ASSIGNMENT.
Repeat verbatim, and only, the lines of the data below, beginning at the line that contains "- assert (Hok'" and stopping after the line that contains "priority entry, and".

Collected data

Lemma init_elements_priorities init nm es :
  forall self w t0,
    (forall v, In v (priority_values es) -> priority_ok v = true) ->
    init_elements init nm self (without_priority_entries es) = Ok t0 ->
    init_elements init nm (set_priority w self) es
    = Ok (set_priority (last (priority_values es) w) t0).
Proof.
  induction es as [|e es IH]; intros self w t0 Hok Hrun.
  - simpl in *. now inversion Hrun.
  - assert (Hok' : forall v, In v (priority_values es) -> priority_ok v = true).
    { intros v Hv. apply Hok. unfold priority_values. simpl.
      apply in_or_app. now right. }
    destruct e as [| b | z | f | s | l | items];
      try (simpl in *; now apply IH).
    + simpl in *. exact (IH _ w t0 Hok' Hrun).
    + destruct items as [|[k v] [|kv2 items]]; try (simpl in Hrun; discriminate).
      destruct (String.eqb k "priority") eqn:Hk.
      * assert (Hv : priority_ok v = true).
        { apply Hok. unfold priority_values. simpl. rewrite Hk. now left. }
        unfold without_priority_entries in Hrun. simpl in Hrun.
        rewrite Hk in Hrun.
        simpl. rewrite Hk, Hv.
        change ([v] ++ ?l) with (v :: l). rewrite last_cons.
        exact (IH self v t0 Hok' Hrun).
      * unfold without_priority_entries in Hrun. simpl in Hrun.
        rewrite Hk in Hrun. simpl in Hrun. rewrite Hk in Hrun.
        simpl. rewrite Hk. simpl.
        destruct (is_list_int_float v); [|discriminate].
        destruct (init (Some k) v) as [child|x]; [|discriminate].
        simpl in *.
        replace (append_child child (record_identifier k v (set_priority w self)))
          with (set_priority w (append_child child (record_identifier k v self))).
        { now apply IH. }
        unfold record_identifier.
        destruct (String.eqb k "id"); [reflexivity|].
        destruct (String.eqb k "checklist_id"); reflexivity.
Qed.

(** C9.  Several priority entries in one sequence: when each of them holds
    one of the accepted values and the other elements of the sequence are
    accepted (they build [t0]), the whole sequence is accepted, the task
    differs from [t0] in its priority alone, which is the value of the last
    priority entry, and so no child comes from a priority entry. *)
Theorem last_priority_entry_wins :
  forall (nm : option string) (es : list value) (t0 : Task),
    (forall v, In v (priority_values es) -> priority_ok v = true) ->
    Task_init nm (VList (without_priority_entries es)) = Ok t0 ->
    Task_init nm (VList es)
    = Ok (set_priority (last (priority_values es) default_priority) t0).
Proof.
  intros nm es t0 Hok Hrun. rewrite init_list in *.
  change (new_Task nm) with (set_priority default_priority (new_Task nm)).
  now apply init_elements_priorities.
Qed.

TASK ANSWER.
  - assert (Hok' : forall v, In v (priority_values es) -> priority_ok v = true).
    { intros v Hv. apply Hok. unfold priority_values. simpl.
      apply in_or_app. now right. }
    destruct e as [| b | z | f | s | l | items];
      try (simpl in *; now apply IH).
    + simpl in *. exact (IH _ w t0 Hok' Hrun).
    + destruct items as [|[k v] [|kv2 items]]; try (simpl in Hrun; discriminate).
      destruct (String.eqb k "priority") eqn:Hk.
      * assert (Hv : priority_ok v = true).
        { apply Hok. unfold priority_values. simpl. rewrite Hk. now left. }
        unfold without_priority_entries in Hrun. simpl in Hrun.
        rewrite Hk in Hrun.
        simpl. rewrite Hk, Hv.
        change ([v] ++ ?l) with (v :: l). rewrite last_cons.
        exact (IH self v t0 Hok' Hrun).
      * unfold without_priority_entries in Hrun. simpl in Hrun.
        rewrite Hk in Hrun. simpl in Hrun. rewrite Hk in Hrun.
        simpl. rewrite Hk. simpl.
        destruct (is_list_int_float v); [|discriminate].
        destruct (init (Some k) v) as [child|x]; [|discriminate].
        simpl in *.
        replace (append_child child (record_identifier k v (set_priority w self)))
          with (set_priority w (append_child child (record_identifier k v self))).
        { now apply IH. }
        unfold record_identifier.
        destruct (String.eqb k "id"); [reflexivity|].
        destruct (String.eqb k "checklist_id"); reflexivity.
Qed.

(** C9.  Several priority entries in one sequence: when each of them holds
    one of the accepted values and the other elements of the sequence are
    accepted (they build [t0]), the whole sequence is accepted, the task
    differs from [t0] in its priority alone, which is the value of the last
    priority entry, and so no child comes from a priority entry. *)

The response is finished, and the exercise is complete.